Ghaza thesis
The Ghaza or Ghazi thesis is a since disputed historical paradigm first formulated by Paul Wittek which has been used to interpret the nature of the Ottoman Empire during the earliest period of its history, the fourteenth century, and its subsequent history. The thesis addresses the question of how the Ottomans were able to expand from a small principality on the frontier of the Byzantine Empire into a centralized, intercontinental empire. According to the Ghaza thesis, the Ottomans accomplished this by attracting recruits to fight for them in the name of Jihad against the non-believers. Such a warrior was known in Ottoman Turkish as a ghazi, and thus this thesis sees the early Ottoman state as a "Ghazi State," defined by an ideology of holy war. The Ghaza thesis dominated early Ottoman historiography throughout much of the twentieth century before coming under increasing criticism beginning in the 1980s. Historians now generally reject the Ghaza thesis, and consequently the idea that Ottoman expansion was primarily fueled by holy war, but disagree about what hypothesis to replace it with.
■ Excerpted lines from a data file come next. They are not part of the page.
(* ===== verification/LocalNet.v ===== *)
(** * The networks and containers of this host (network/local.go)

    The local networks are those with a primary driver service container on this
    host; a function can be run in the network namespace of each of a network's
    local containers. *)
From S2P Require Import Prelude Effects GoStrings Metadata World Identity Manager.

(** ** LocalNetworks *)

(** The primary service of a network plugin stack. *)
Definition is_primary_driver (s : Service.t) : bool :=
  String.eqb (Service.Kind s) "networkDriverService"
  && String.eqb (Service.Name s) (Service.PrimaryServiceName s).

Definition add_router (hostUUID : string) (m : gmap string Container.t) (c : Container.t)
    : gmap string Container.t :=
  if String.eqb (Container.HostUUID c) hostUUID then <[Container.NetworkUUID c := c]> m else m.

(** The driver container of each network on this host; its keys are the local
    networks. *)
Definition local_routers (hostUUID : string) (services : list Service.t) : gmap string Container.t :=
  foldl (λ m s, if is_primary_driver s then foldl (add_router hostUUID) m (Service.Containers s) else m)
    ∅ services.

Definition local_of (routers : gmap string Container.t) (networks : list Network.t) : list Network.t :=
  filter (λ n, is_Some (routers !! Network.UUID n)) networks.

Definition LocalNetworks : hprog (result (list Network.t * gmap string Container.t)) :=
  networks <-? wrapped "fetch networks from metadata" (call1 GetNetworks);
  hostUUID <-? wrapped "fetch local host UUID" LocalHostUUID;
  services <-? wrapped "fetch services from metadata" (call1 GetServices);
  let routers := local_routers hostUUID services in
  Ret (Ok (local_of routers networks, routers)).

(** ** Running in container namespaces *)

(** [ns.GetNS] of the process of a container, then [Do]. *)
Definition EnterNS (dockerID : string) (f : netns → hprog (result ())) : hprog (result ()) :=
  inspect <-? wrapped "inspect container" (call1 (ContainerInspect dockerID));
  match State inspect with
  | None => Ret (Err ErrNilPointer)
  | Some st =>
      opened ← call1 (OpenNamespace (Pid st));
      match opened with
      | Some e => Ret (Err (Wrapf "open network namespace" e))
      | None =>
          entered ← call1 (EnterNamespace (Pid st));
          match entered with
          | Some e => Ret (Err (Wrapf "run in network namespace for container" e))
          | None => wrapped "run in network namespace for container" (f (Some (Pid st)))
          end
      end
  end.

Definition managed_here (hostUUID networkUUID : string) (c : Container.t) : bool :=
  String.eqb (Container.HostUUID c) hostUUID
  && String.eqb (Container.State c) "running"
  && negb (String.eqb (Container.ExternalId c) "")
  && negb (String.eqb (Container.PrimaryIp c) "")
  && negb (String.eqb (Container.PrimaryMacAddress c) "")
  && String.eqb (Container.NetworkUUID c) networkUUID.

(** A loop that tries every element; the last error is its result. *)
Fixpoint try_each {A} (f : A → hprog (result ())) (lastError : option error) (l : list A)
    : hprog (result ()) :=
  match l with
  | [] => Ret (err_result lastError)
  | x :: l' =>
      r ← f x;
      try_each f (match r with Err e => Some e | Ok _ => lastError end) l'
  end.

Definition ForEachContainerNS (networkUUID : string) (f : Container.t → netns → hprog (result ()))
    : hprog (result ()) :=
  hostUUID <-? wrapped "fetch local host UUID" LocalHostUUID;
  containers <-? wrapped "fetch containers from metadata" (call1 GetContainers);
  try_each (λ c, EnterNS (Container.ExternalId c) (f c)) None
    (filter (λ c, managed_here hostUUID networkUUID c = true) containers).

(** ** Lemmas *)

Lemma try_each_exec {A} (f : A → hprog (result ())) last l tr r :
  exec (try_each f last l) tr r →
  ∃ trs rs, length trs = length l ∧ tr = concat trs ∧
    (∀ i x, l !! i = Some x → ∃ ti ri, trs !! i = Some ti ∧ rs !! i = Some ri ∧ exec (f x) ti ri) ∧
    (r = Ok () ↔ last = None ∧ Forall (λ r, r = Ok ()) rs) ∧ length rs = length l.
Proof.
  revert last tr. induction l as [|x l IH]; intros last tr; cbn [try_each].
  { intros [-> ->]. exists [], []. split; [done|]. split; [done|]. split; [done|].
    rewrite err_result_Ok. split; [|done]. split; [by intros ->|by intros [-> _]]. }
  intros (tr1 & tr2 & rx & -> & Hx & H)%exec_bind. destruct (IH _ _ H) as (trs & rs & Hl & -> & Hi & Hok & Hlr).
  exists (tr1 :: trs), (rx :: rs). cbn. split; [by rewrite Hl|]. split; [done|]. split; [|split; [|by rewrite Hlr]].
  - intros [|i] y; cbn; [intros [= <-]; by exists tr1, rx|apply Hi].
  - rewrite Hok, Forall_cons. destruct rx as [[]|e]; [|split; [by intros []|by intros (_ & ? & _)]].
    naive_solver.
Qed.

Lemma elem_of_local_of routers networks n :
  n ∈ local_of routers networks ↔ is_Some (routers !! Network.UUID n) ∧ n ∈ networks.
Proof. unfold local_of. by rewrite list_elem_of_filter. Qed.

Lemma add_router_fold hostUUID m cs k c :
  foldl (add_router hostUUID) m cs !! k = Some c →
  m !! k = Some c ∨ (c ∈ cs ∧ Container.HostUUID c = hostUUID ∧ Container.NetworkUUID c = k).
Proof.
  revert m. induction cs as [|c' cs IH]; intros m; cbn [foldl]; [by left|]. intros [Hm|(? & ? & ?)]%IH.
  - unfold add_router in Hm. destruct (String.eqb _ _) eqn:Hh; [|by left]. apply String.eqb_eq in Hh.
    apply lookup_insert_Some in Hm as [[<- <-]|[_ ?]]; [|by left]. right. by split; [left|].
  - right. split; [by right|done].
Qed.

(** A local network has a primary driver container on this host. *)
Lemma local_routers_spec hostUUID services k c :
  local_routers hostUUID services !! k = Some c →
  ∃ s, s ∈ services ∧ is_primary_driver s = true ∧ c ∈ Service.Containers s ∧
    Container.HostUUID c = hostUUID ∧ Container.NetworkUUID c = k.
Proof.
  unfold local_routers. intros H.
  assert (∀ m, foldl (λ m s, if is_primary_driver s then foldl (add_router hostUUID) m (Service.Containers s) else m)
    m services !! k = Some c → m !! k = Some c ∨ ∃ s, s ∈ services ∧ is_primary_driver s = true ∧
      c ∈ Service.Containers s ∧ Container.HostUUID c = hostUUID ∧ Container.NetworkUUID c = k) as Hgen.
  { clear H. induction services as [|s services IH]; intros m; cbn [foldl]; [by left|].
    intros [Hm|(s' & ? & ?)]%IH; [|right; exists s'; split; [by right|done]].
    destruct (is_primary_driver s) eqn:Hs; [|by left].
    apply add_router_fold in Hm as [?|(? & ? & ?)]; [by left|]. right. exists s. by split; [left|]. }
  destruct (Hgen ∅ H) as [Hm|?]; [by rewrite lookup_empty in Hm|done].
Qed.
Formation of the Ghaza thesis
The Ghaza thesis was first formulated in the 1930s by Turkish historian Fuat Köprülü and Austrian historian Paul Wittek. Partly in response to contemporary Orientalist historians, who tried to marginalize the role of the Turks in Ottoman state formation, Köprülü formulated what was to become the nationalized view of early Ottoman history. According to Köprülü, the Ottoman polity was formed by Turkish tribes fleeing the advance of the Mongol Empire, built upon Turkish tribal manpower, and administered by men from the Anatolian hinterland experienced in the Turco-Muslim political tradition of the Seljuks.Paul Wittek, responding to Köprülü's claims, accepted the Turco-Muslim basis of the early Ottoman state, agreeing that it grew out of the already highly developed civilization of Seljuk Anatolia and was fundamentally shaped by the unique conditions of the Byzantine frontier. Yet rather than Turkish ethnicity and tribal connections, he placed his primary emphasis upon the role of Islam. For Wittek, the Ottomans were first and foremost Islamic holy warriors. His primary evidence for this included the titles adopted by early Ottoman rulers, including an inscription erected in Bursa in 1337 describing Orhan, the second Ottoman ruler, as "ghazi, son of ghazi." Wittek also relied upon the work of the early fifteenth-century Ottoman poet Ahmedi, who likewise described the early Ottoman rulers as ghazis. Thus, in this formulation, the early Ottoman polity was built upon an "ideology of Holy War," and was able to grow powerful by attracting warriors to join in conquering the Christians of Anatolia and the Balkans. The early Ottomans harnessed the religious and martial energies of the frontier between the crumbling Byzantine and Seljuk states in order to conquer an empire. It was Wittek's formulation which became generally accepted among Western historians of the Ottoman Empire for much of the twentieth century.
Revisionism
The fundamental problem with the study of the fourteenth-century Ottomans is the lack of surviving documentation from that time period. Not a single authentic written Ottoman document has been found from the time of Osman I, the first Ottoman ruler. Historians are thus forced to rely upon sources produced long after the events they purport to describe. Ottoman studies have thus benefited from the techniques of literary criticism, allowing historians to properly analyze Ottoman literary works from later periods.The Ghaza thesis came under attack from numerous scholars beginning in the 1980s. Critics drew attention to the fact that the early Ottomans acted in ways contrary to what one would expect from zealous religious warriors. They were not strictly orthodox Muslims, but rather tolerated many heterodox and syncretic beliefs and practices. They also willingly recruited Byzantines into their ranks and fought wars against other Muslims. Thus rather than describing reality, later Ottoman writers who characterized their ancestors as ghazis were "adorning with higher ideals," when in fact their original motivations had been much more mundane. For Ottomans writing in the fifteenth century, presenting the earlier Ottoman rulers as ghazis served their political objectives. In emphasizing the mythical and legendary quality of the stories presented by Ottoman writers, the historian Colin Imber has gone so far as to declare the entire period a "black hole," the truth about which can never truly be known.